Profeta entre los suyos

No creo que los profetas necesiten de otra tierra
Para mostrar la verdad de su palabra. El poeta
Es un profeta entre las cosas vivas: las calles,
Las pedradas, los escupitajos de los adversarios,
La ternura viva de los amigos. Somos profetas
Viviendo entre las cosas nuestras. Descendemos
Por el lomo de la patria, por el corazón de lo que amamos,
Por la hiel de lo que odiamos. Yo siempre vivo
Entre lo mío. Lo que escogí lo quiero
Por propia decisión. Lo amo porque conozco
La exacta medida de su gloria y de su oprobio.
Digo mis palabras para que las entiendan, o las amen,
Pero también para que caigan sobre la piel dormida
De los otros. Somos alguna vez la voz del pueblo.

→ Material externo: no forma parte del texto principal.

(** * desksdkgo: the request pipeline, the generic resource service,
      the filter builder and the fixture generator's ticket-type lookup

    A shallow embedding of the Go sources of the Teamwork Desk SDK.  Go
    functions that talk to the network, the clock or the logger become
    computations over an explicit world [W]; a computation either returns
    a value or panics (a nil dereference in the Go code). *)

From Stdlib Require Import ZArith String Ascii List Lia.
From Stdlib Require Import DecimalString DecimalZ DecimalPos.
From stdpp Require Import gmap strings list sorting.

Set Warnings "-register-all,-non-recursive".
Local Open Scope string_scope.
Local Open Scope Z_scope.
Local Open Scope list_scope.

(** ** Computations: world passing with panics *)

(** How a Go call ends: with its results, or with a run-time panic. *)
Inductive outcome (A : Type) : Type :=
| Returned (a : A)
| Panicked.
Arguments Returned {A} a.
Arguments Panicked {A}.

(** A computation over the world [W] (network, clock, log output). *)
Definition M (W A : Type) : Type := W -> outcome A * W.

Definition ret {W A} (a : A) : M W A := fun w => (Returned a, w).

Definition bind {W A B} (m : M W A) (k : A -> M W B) : M W B :=
  fun w => match m w with
           | (Returned a, w') => k a w'
           | (Panicked, w') => (Panicked, w')
           end.

Definition panic {W A} : M W A := fun w => (Panicked, w).

(** An effect that only changes the world. *)
Definition effect {W} (f : W -> W) : M W unit := fun w => (Returned tt, f w).

Notation "'let*' x ':=' m 'in' k" := (bind m (fun x => k))
  (at level 10, x pattern, m at level 100, k at level 200).
Notation "m ;;; k" := (bind m (fun _ => k))
  (at level 100, right associativity).

(** ** net/http, context and error values *)

(** A [context.Context] value.  Whether and when it is cancelled is a
    fact of the world, observed where the code selects on [ctx.Done()]. *)
Definition Ctx : Type := nat.

(** Go [error] values: those made with [fmt.Errorf], the two errors a
    cancelled context reports, and errors handed back by library calls
    (net/http, encoding/json, io). *)
Inductive error : Type :=
| Errorf (msg : string)
| Canceled
| DeadlineExceeded
| LibError (pkg msg : string).

(** The [Error()] method. *)
Definition Error (e : error) : string :=
  match e with
  | Errorf msg => msg
  | Canceled => "context canceled"
  | DeadlineExceeded => "context deadline exceeded"
  | LibError pkg msg => pkg +:+ ": " +:+ msg
  end.

(** A response body stream: [io.ReadAll] hands back the bytes that
    arrived and the error that ended the stream, if any. *)
Record ReadCloser : Type := {
  content : string;
  fault : option error;
}.

Definition ReadAll (b : ReadCloser) : string * option error :=
  (content b, fault b).

Record Response : Type := {
  StatusCode : Z;
  Body : ReadCloser;
}.

Record Request : Type := {
  Method : string;
  URL : string;
  Header : gmap string string;
  ReqBody : option string;
  ReqCtx : Ctx;
}.

(** [req.Header.Set(key, value)] *)
Definition Header_Set (key value : string) (req : Request) : Request :=
  {| Method := Method req; URL := URL req;
     Header := <[key := value]> (Header req);
     ReqBody := ReqBody req; ReqCtx := ReqCtx req |}.

(** [req.Clone(ctx)]: a copy of the request that carries [ctx]. *)
Definition Clone (req : Request) (ctx : Ctx) : Request :=
  {| Method := Method req; URL := URL req; Header := Header req;
     ReqBody := ReqBody req; ReqCtx := ctx |}.

(** The pair of a response pointer and an error every handler returns;
    either component may be nil. *)
Definition Result : Type := option Response * option error.

Definition StatusOK : Z := 200.
Definition StatusCreated : Z := 201.
Definition MethodGet : string := "GET".
Definition MethodPost : string := "POST".
Definition MethodPut : string := "PUT".

(** ** log/slog *)

Inductive Level : Type := LevelDebug | LevelInfo | LevelWarn | LevelError.

Inductive Attr : Type :=
| AttrString (key value : string)
| AttrInt (key : string) (value : Z)
| AttrError (key : string) (value : error).

Record LogRecord : Type := {
  level : Level;
  message : string;
  attrs : list Attr;
}.

(** ** The client *)

Section ClientModel.
Variable W : Type.

(** [type RequestHandler func(ctx, req)], returning a response and an error *)
Definition RequestHandler : Type := Ctx -> Request -> M W Result.

(** [type MiddlewareFunc func(ctx, req, next)], returning the same pair *)
Definition MiddlewareFunc : Type :=
  Ctx -> Request -> RequestHandler -> M W Result.

(** A [slog.Logger], given by what handling one record does. *)
Definition Logger : Type := LogRecord -> W -> W.

(** An [http.Client], given by its [Do] method. *)
Definition HTTPClient : Type := Request -> M W Result.

(** [type Client struct]; the pointer fields are nil until an option
    sets them.  The per-resource services are built from the client
    (see [NewService]) and hold no state of their own. *)
Record Client : Type := {
  baseURL : string;
  apiKey : string;
  logLevel : Level;
  logger : option Logger;
  httpClient : option HTTPClient;
  middleware : list MiddlewareFunc;
}.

Nuestra propia voz temblando por encarnar una sílaba,
Un retazo de pensamiento ajeno, la energía que salta viva
De algún músculo. Los poetas son profetas de la piedra,
Del barro, de la fruta viva entre los dientes, del humillo
Que se alza de las calles después de una llovizna.

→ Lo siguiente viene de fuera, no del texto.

(** The warning both programs print for the error output of the listing
    call: when there is some and it does not hold the words
    [No package found matching input]. *)
Definition stderr_warning (result : completed_process) : list event :=
  if truthy (stderr result)
     && negb (contains (stderr result) (lit "No package found matching input"))
  then [Print (NL :: lit "[Warning/Error from winget check]:" ++ NL :: strip (stderr result))]
  else [].

(** ** [src/Windows/WingetBasic.py] *)

Module WingetBasic.

Definition msg_question : list str :=
  [NL :: str_mul (lit "=") 70;
   lit "Do you want to proceed with installing ALL the listed upgrades?";
   lit "This will execute 'winget upgrade --all'.";
   str_mul (lit "=") 70].

Definition msg_prompt : str :=
  lit "Enter yes or y to proceed with the upgrade, or no or n to exit: ".

Definition msg_canceled : str :=
  NL :: lit "Operation canceled by user. No packages were upgraded.".

Definition msg_invalid : str := lit "Invalid input. Please enter 'yes' or 'no'.".

(** [x in [a, b]] on strings *)
Definition str_in (x : str) (l : list str) : bool := existsb (str_eqb x) l.

(** One pass of the confirmation loop; [true] when it returns.  [lower] is
    exact here as well: no code point outside [A]..[Z] has a letter of
    [yes] or [no] in its lowercase form. *)
Definition confirm_pass : M bool :=
  let! line := input msg_prompt in
  let user_input := lower (strip line) in
  if str_in user_input [lit "yes"; lit "y"] then
    print msg_all_start >>
    subprocess_run upgrade_all_argv false >>
    print msg_all_finished >>
    ret true
  else if str_in user_input [lit "no"; lit "n"] then
    print msg_canceled >> ret true
  else
    print msg_invalid >> ret false.

(** [while True]: [fuel] bounds the number of passes, [None] tells that the
    bound was reached. *)
Fixpoint confirm_loop (fuel : nat) : M (option unit) :=
  match fuel with
  | O => ret None
  | S fuel' =>
      let! done := confirm_pass in
      if done then ret (Some tt) else confirm_loop fuel'
  end.

Definition run_winget_upgrade_manager (fuel : nat) : M (option unit) :=
  let! system := platform_system_ in
  if negb (str_eqb system (lit "Windows")) then
    print msg_not_windows >> ret (Some tt)
  else
    print msg_running >>
    try_except
      (let! result := subprocess_run list_upgrades_argv true in
       (if truthy (stdout result) then print (strip (stdout result)) else ret tt) >>
       if contains (stdout result) (lit "No upgrades available") then
         print (NL :: msg_rule52) >>
         print msg_no_upgrades >>
         print msg_rule52 >>
         ret (Some tt)
       else
         (if truthy (stderr result)
             && negb (contains (stderr result) (lit "No package found matching input"))
          then print (NL :: lit "[Warning/Error from winget check]:" ++ NL :: strip (stderr result))
          else ret tt) >>
         print (NL :: str_mul (lit "=") 70) >>
         print (lit "Do you want to proceed with installing ALL the listed upgrades?") >>
         print (lit "This will execute 'winget upgrade --all'.") >>
         print (str_mul (lit "=") 70) >>
         confirm_loop fuel)
      (fun e =>
         match e with
         | FileNotFoundError =>
             print (NL :: lit "ERROR: 'winget' command not found. Ensure winget is installed and in your system PATH.") >>
             print (lit "Winget is usually included with modern versions of Windows 10/11.") >>
             ret (Some tt)
         | ValueError msg | OtherException msg =>
             print (NL :: lit "An unexpected error occurred: " ++ msg) >>
             ret (Some tt)
         | KeyboardInterrupt => raise e
         end).

(** An answer the loop does not know, and the events of the passes that read
    such answers. *)
Definition unknown_answer (line : str) : bool :=
  negb (str_in (lower (strip line)) [lit "yes"; lit "y"; lit "no"; lit "n"]).

Definition rejected_events (lines : list str) : list event :=
  flat_map (fun _ => [Input msg_prompt; Print msg_invalid]) lines.

End WingetBasic.

(** The world after the lines up to [lines_left] were read and the events
    [es] added. *)
Definition consumed (lines_left : list str) (es : list event) (w : world) : world :=
  {| platform_system := platform_system w;
     stdin := lines_left;
     external_tool := external_tool w;
     events := events w ++ es |}.

(** What a pass of the confirmation loop of [WingetBasic] can do after it
    has read a line. *)
Inductive confirm_outcome : result bool -> list event -> Prop :=
| confirm_yes :
    confirm_outcome (Ok true)
      [Print msg_all_start; Run upgrade_all_argv false; Print msg_all_finished]
| confirm_yes_raised e :
    confirm_outcome (Raise e) [Print msg_all_start; Run upgrade_all_argv false]
| confirm_no :
    confirm_outcome (Ok true) [Print WingetBasic.msg_canceled]
| confirm_unknown :
    confirm_outcome (Ok false) [Print WingetBasic.msg_invalid].

(** The calls the selection loop may make on a list of candidates: the
    upgrade of everything, or the upgrade of one candidate of the list. *)
Definition allowed_call (packages : list package) (e : event) : Prop :=
  e = Run [lit "winget"; lit "upgrade"; lit "--all";
           lit "--accept-package-agreements"; lit "--accept-source-agreements"] false
  \/ exists p, In p packages
       /\ e = Run [lit "winget"; lit "upgrade"; lit "--id"; id p;
                   lit "--accept-package-agreements"; lit "--accept-source-agreements"] false.

(** What one pass of the selection loop can do once it has listed the
    candidates and read a line: how it ends, and the events it adds. *)
Inductive pass_outcome (packages : list package) : result control -> list event -> Prop :=
| pass_cancel :
    pass_outcome packages (Ok Return) [Print msg_canceled]
| pass_upgrade_all :
    pass_outcome packages (Ok Return)
      [Print msg_all_start; Run upgrade_all_argv false; Print msg_all_finished]
| pass_upgrade_all_raised e :
    pass_outcome packages (Raise e)
      [Print msg_all_start; Run upgrade_all_argv false]
| pass_invalid_input :
    pass_outcome packages (Ok (Continue packages))
      [Print (msg_invalid_input (length packages))]
| pass_invalid_option :
    pass_outcome packages (Ok (Continue packages))
      [Print (msg_invalid_option (length packages))]
| pass_upgrade_one i p :
    packages !! i = Some p -> delete i packages <> [] ->
    pass_outcome packages (Ok (Continue (delete i packages)))
      [Print (msg_one_start p); Run (upgrade_one_argv (id p)) false;
       Print (msg_one_finished p)]
| pass_upgrade_last i p :
    packages !! i = Some p -> delete i packages = [] ->
    pass_outcome packages (Ok Return)
      [Print (msg_one_start p); Run (upgrade_one_argv (id p)) false;
       Print (msg_one_finished p); Print msg_all_done]
| pass_upgrade_one_value_error i p :
    packages !! i = Some p ->
    pass_outcome packages (Ok (Continue packages))
      [Print (msg_one_start p); Run (upgrade_one_argv (id p)) false;
       Print (msg_invalid_input (length packages))]
| pass_upgrade_one_raised i p e :
    packages !! i = Some p -> (forall msg, e <> ValueError msg) ->
    pass_outcome packages (Raise e)
      [Print (msg_one_start p); Run (upgrade_one_argv (id p)) false].

(** The first word of a line: its characters up to the first whitespace. *)
Fixpoint first_word (s : str) : str :=
  match s with
  | [] => []
  | c :: r => if is_space c then [] else c :: first_word r
  end.

(** A valid data row as the specification words it: not blank, not
    beginning with the word [Found], at least five fields, with a name and
    an id.  A row that begins with a longer word, such as [Foundation], does
    not begin with the word [Found]. *)
Definition spec_valid_row (row : str) : bool :=
  truthy (strip row) && negb (str_eqb (first_word (strip row)) (lit "Found"))
  && (5 <=? length (row_fields row))%nat
  && truthy (field 0 row) && truthy (field 1 row).

Definition foundation_row : str := lit "Foundation  Found.Id  1  2  winget".

(** ** Strings: stripping and splitting *)

Lemma lstrip_all_space w : all_space w -> lstrip w = [].
Proof.
  induction 1 as [|c w Hc _ IH]; simpl; [reflexivity|].
  rewrite Hc. exact IH.
Qed.

Lemma lstrip_space_app w s : all_space w -> lstrip (w ++ s) = lstrip s.
Proof.
  induction 1 as [|c w Hc _ IH]; simpl; [reflexivity|].
  rewrite Hc. exact IH.
Qed.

Yo vivo entre mi tierra ardiendo. Me plantaron bajo este cielo
Como un árbol. Mis hojas, mis tallos, la floración
De mis palabras y el fruto final de mis esfuerzos
Son para todos: amigos y adversarios, minerales o vivos.
El profeta no necesita de otra tierra: la propia
Lo salva del silencio oscuro de su casa.